P.S. Next time i go to the wash, I wll take a shot! Using dealership carwash (automatic n than hand in/out of the car).... Guys knw me so they do tremendous job most of the time...


----------



## 12vwcc (Oct 15, 2011)

I knew I had a pic of it at the wash...didn't realize it was over a year ago lol. Makes me want to go wash my car


----------



## lipprandt35 (Apr 28, 2008)

I only use the vacuums there. 
Just an fyi....the company that I work for had contracts to clean those carwash bays out.....YUCK! The amount of dirt and sludge in the bottom of those tanks...

They recycle the water, so you are running all that nasty crud water onto your car. I would suggest if they have a fresh water rinse.....DO THAT AT THE END OF THE WASH!! I know some of you dont really have an option, just make sure you do a fresh water rinse.

Just my .02.

I will post a pic at the vacuum part....maybe the bay...but NO WASH FOR ME 

This is my signature....


----------



## KOWCC (Mar 31, 2012)

I use the fresh water rinse for my whole washing cycle...not all bays have it though.

Personally I've become less picky over the years..with the advancement in the paint composition and sealers (from factory) as well as the years of corrosion warranty that the factory/dealer provides, I'm pretty comfy at the bays, but an automatic car wash...never!


----------



## S WORD (Jul 21, 2011)

KOWCC said:


> I use the fresh water rinse for my whole washing cycle...not all bays have it though.
> 
> Personally I've become less picky over the years..with the advancement in the paint composition and sealers (from factory) as well as the years of corrosion warranty that the factory/dealer provides, I'm pretty comfy at the bays, but an automatic car wash...never!


HA as much as these washes make me cringe you have a point. Going to these washes are not going to turn your car into a mid 90s dodge neon with flaking paint. And hey at least you wash your car.

But I am a fan of extremely manicured paint, no swirls, no scratches, mirror like finish. These washes do not promote that. But if you don;t care, they are a good option for a quick cheap wash. 

If you were local I would love to show you my paint so that you can see what I am talking about, to each their own. Maybe if I have time tonight I will take a picture to add. :beer:


----------



## KOWCC (Mar 31, 2012)

Happy u agree, thanks!

I mean when u first get your car, you always say I will keep this forever....you load it up with all these upgrades, cosmetic and performance, you enjoy it, and most of the time you sell between 3-5 years...that's been my experience at least. My previous vehicle, jeep srt8 had a whipple charger and was pushing insane horse. Totally modified as well on the cosmetic side too. Sold after 4 years! I've had the CC for 9 months now with over 30 cosmetic upgrades, and I adore it, but most probably keep it like 5 years.

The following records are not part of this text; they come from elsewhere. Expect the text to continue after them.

(** * jsonrpc2: a shallow embedding of the JSON-RPC 2.0 dispatcher

    The development follows [jsonrpc2.go]: the reflective registry
    ([register], [isValidMethod]), the invoker ([call]) with its
    deferred [recover], the method-path check ([sanitizeMethodPath]),
    the response assembler and the single and batch request paths.

    Modelling conventions.
    - A Go pointer [*T] is [option T]; [nil] is [None].
    - An interface value ([any], [error]) is [option Dyn]: the nil
      interface is [None], anything else carries its dynamic value.
    - A [reflect.Value] is a [Value]; it remembers whether it is of
      interface kind, which is what [Value.Interface] looks at.
    - A runtime panic is the [Panic] result of the [Res] type; the
      payload is the [%s] rendering of the panic value.
    - A goroutine running [call] is modelled by the list of messages it
      sends on [respChan] and [errChan] and by how it ends.  Handlers are
      taken to return or panic.  A send succeeds while the coordinator
      is still receiving; once the coordinator has closed the channels
      a send panics.
    - The nondeterministic choice of [select] is resolved by an
      explicit schedule.
    - Byte-level JSON decoding and encoding belong to [encoding/json];
      the decoder is a parameter and the writer keeps the documents the
      encoder accepted: [json.Marshal] fails on a float that is not
      finite, and the code drops that error and writes no byte. *)

From Stdlib Require Import ZArith Ascii String.
From stdpp Require Import base option list strings gmap.

Local Open Scope string_scope.
Local Open Scope list_scope.
Local Open Scope Z_scope.

(** ** Error codes (file declaring [RpcErrorCode]) *)

Definition RpcErrorCode := Z.

Definition PARSE_ERROR : RpcErrorCode := 32700.
Definition INVALID_REQUEST : RpcErrorCode := 32600.
Definition METHOD_NOT_FOUND : RpcErrorCode := 32601.
Definition INVALID_PARAMS : RpcErrorCode := 32602.
Definition INTERNAL_ERROR : RpcErrorCode := 32603.

(** Modelled from the spec: the constant [RPC_VERSION] is used by
    [jsonrpc2.go] but declared in a file that is not part of the
    sources; the spec fixes the protocol version string to "2.0". *)
Definition RPC_VERSION : string := "2.0".

(** [net/http] status codes used by the writer. *)
Definition StatusOK : Z := 200.
Definition StatusNoContent : Z := 204.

Point of my story, paint will hold up for 5 years without issues, even in my snowy state with all the salt on the roads. As long as u maintain it, I don't let the salt stay on it for more than two days in the winter....just a quick hose down and you're good. I have my own sponge and the nozzle on the water sprayer is more than 1mm away from the CC when spraying it , more like 2 feet... Everything else though on my CC I'm picky as hell about!


----------



## KOWCC (Mar 31, 2012)

And pls add a pic.....swirls are not that bad on a white car!


----------



## S WORD (Jul 21, 2011)

KOWCC said:


> Happy u agree, thanks!
> 
> I mean when u first get your car, you always say I will keep this forever....you load it up with all these upgrades, cosmetic and performance, you enjoy it, and most of the time you sell between 3-5 years...that's been my experience at least. My previous vehicle, jeep srt8 had a whipple charger and was pushing insane horse. Totally modified as well on the cosmetic side too. Sold after 4 years! I've had the CC for 9 months now with over 30 cosmetic upgrades, and I adore it, but most probably keep it like 5 years.
> 
> Point of my story, paint will hold up for 5 years without issues, even in my snowy state with all the salt on the roads. As long as u maintain it, I don't let the salt stay on it for more than two days in the winter....just a quick hose down and you're good. Everything else though on my CC I'm picky as hell about!


Thats the truth, sometimes I need to remember it is temporary that i own this ride. But we are here cuz we love to waste money on looks and speed so the next car will be the same ****. Also I think me being in socal and you dealing with weather has a big impact on the decision. I also detail cars as a side gig. And my car acts as advertisement. Hopefully tonight I can add something, I will admit, sometimes when my car is dusty I do use the spot free to give it a rinse off.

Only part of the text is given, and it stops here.